WSGI[1] is not a server, a python module, a framework, an API or any kind of software. It is just an interface specification by which server and application communicate. Both server and application interface sides are specified in the PEP 3333. If an application (or framework or toolkit) is written to the WSGI spec then it will run on any server written to that spec.

WSGI applications (meaning WSGI compliant) can be stacked. Those in the middle of the stack are called middleware and must implement both sides of the WSGI interface, application and server. For the application in top of it it will behave as a server and for the application (or server) bellow as an application.

A WSGI server (meaning WSGI compliant) only receives the request from the client, pass it to the application and then send the response returned by the application to the client.
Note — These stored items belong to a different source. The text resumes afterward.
(* ===== verification/Exportbin.v ===== *)
(** The [Xexportbin] result-set frame ([crates/monetdb-arrow/src/exportbin.rs]):
    parsing a response of the server into its column slices, the error
    messages a response can carry, and the frame layout as a writer produces
    it.  A column slice is the list of its bytes. *)

From stdpp Require Import base list numbers strings sorting.
From S2P Require Import Prelude RustStd Types.
Local Open Scope Z_scope.

Record ExportbinFrame : Type := mkFrame {
  frame_result_id : Z;
  frame_row_count : Z;
  frame_start_row : Z;
  frame_columns : list bytes;
}.

Record ExportbinHeader : Type := mkHeader {
  header_result_id : Z;
  header_column_count : Z;
  header_row_count : Z;
  header_start_row : Z;
}.

Definition HEADER_PREFIX : bytes := str "&6 ".
Definition TOC_ENTRY_SIZE : Z := 16.

(** A half-open range of offsets. *)
Abbreviation range := (Z * Z)%type.

(** [fields.next().ok_or(..)], the rest of the iterator with it. *)
Definition next_field (fields : list bytes) : res FrameError (bytes * list bytes) :=
  match fields with
  | field :: rest => Ok (field, rest)
  | [] => Err (Malformed "block header has too few fields")
  end.

Definition parse_int (parse : bytes → option Z) (field : bytes) : res FrameError Z :=
  ok_or (parse field) (Malformed "block header field is not a number").
(** The capacity reserved for an owned response is enough: a frame of
    fixed-width columns with the given number of rows, whatever its ids, is
    never longer. *)
Theorem owned_frame_capacity_enough columns rows capacity result_id start_row (data : list bytes) :
  owned_frame_capacity columns rows = Some capacity →
  Forall2 (λ column d, Some (len d) = (λ w, rows * w) <$> fixed_wire_width (column_sql_type column))
    columns data →
  signed_range 64 result_id = true → unsigned_range 64 rows = true →
  unsigned_range 64 start_row = true → len columns ≤ isize_max →
  len (build_frame result_id rows start_row data) ≤ capacity.
Proof.
  intros Hc Hd Hid Hrows Hsr Hcols. unfold owned_frame_capacity in Hc.
  destruct (owned_capacity_loop rows columns 128) as [c1|] eqn:Hl; simplify_eq/=.
  apply (owned_capacity_loop_spec _ _ _ _ data) in Hl; [|done].
  unfold checked_add, checked_mul in Hc. repeat (case_match; simplify_eq/=).
  unfold build_frame. pose proof (Forall2_length _ _ _ Hd) as Hlen.
  pose proof (place_columns_length (header_line result_id (len data) rows start_row) data) as Hp.
  assert (len (header_line result_id (len data) rows start_row) ≤ 128) as Hh.
  { rewrite header_line_text, !length_app.
    pose proof (length_header_text result_id (len data) rows start_row) as Ht.
    specialize (Ht Hid ltac:(range_lia) Hrows Hsr). simpl. lia. }
  destruct (place_columns _ data) as [f toc]. cbn [fst snd] in Hp.
  pose proof (pad32_length f). rewrite !length_app, length_to_le_bytes, Nat2Z.inj_add, Nat2Z.inj_add.
  rewrite length_toc_bytes. lia.
Qed.

Lemma owned_frame_capacity_enough_witness :
  len (build_frame 7 2 0 [to_le_bytes 4 1 ++ to_le_bytes 4 2; [1; 0]]) ≤ 271.
Proof.
  apply (owned_frame_capacity_enough
           [mkResultColumn (str "a") MInt; mkResultColumn (str "b") MBool] 2 271 7 0);
    [reflexivity|repeat constructor|reflexivity..|by vm_compute].
Defined.

(** The arm [prefers_owned_types] marks as unreachable is. *)
Lemma prefers_owned_types_no_panic types : prefers_owned_types types ≠ Panic.
Proof.
  unfold prefers_owned_types. generalize 0 at 1. generalize 0.
  induction types as [|t types IH]; intros a b; simpl; [done|].
  destruct (fixed_wire_width t) eqn:Hw; [|done]. destruct t; simpl in *; try done; apply IH.
Qed.
(* ===== verification/Codec.v ===== *)
(** Whole columns through the wire and back: what [encode_column] writes,
    [decode_column] reads as the same rows. *)

From stdpp Require Import base list numbers strings gmap.
From S2P Require Import Prelude RustStd Types Calendar Inet Exportbin ArrowData Decode DecodeProofs Encode StringCodec.
Local Open Scope Z_scope.

(** ** Rows of fixed width *)

Lemma encode_rows_ok {A} (f : nat → A → res EncodeError bytes) rows data :
  encode_rows f rows = Ok data →
  ∃ outs, mapi_res f 0 rows = Ok outs ∧ data = concat outs.
Proof. unfold encode_rows. intros H. res_inv. by exists a. Qed.

(** Pieces that are the rows of a column with [n]-byte cells. *)
Definition cells_written {A} (n : nat) (read : bytes → A) (rows : list A) (outs : list bytes) : Prop :=
  Forall2 (λ row out, length out = n ∧ read out = row) rows outs.

Lemma cells_written_length {A} n (read : bytes → A) rows outs :
  cells_written n read rows outs → length outs = length rows.
Proof. intros H. symmetry. by eapply Forall2_length. Qed.

Lemma cells_written_width {A} n (read : bytes → A) rows outs :
  cells_written n read rows outs → Forall (λ o, length o = n) outs.
Proof. induction 1 as [|row out rows outs [Hn _] _ IH]; by constructor. Qed.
It does nothing else. All the gory details must be supplied by the application or middleware.

It is not necessary to learn the WSGI spec to build applications on top of frameworks or toolkits. To use middleware one must have a minimum understanding of how to stack them with the application or framework unless it is already integrated in the framework or the framework provides some kind of wrapper to integrate those that are not.

Python 2.5 and later comes with a WSGI server which will be used in this tutorial. In 2.4 and earlier it can be installed. For production code employ an industry proven standard such as Apache with mod_wsgi.

All the code in this tutorial is low level and has the sole purpose to demonstrate the WSGI specification at work. It is not meant for real use. For production code stick to toolkits, frameworks and middleware.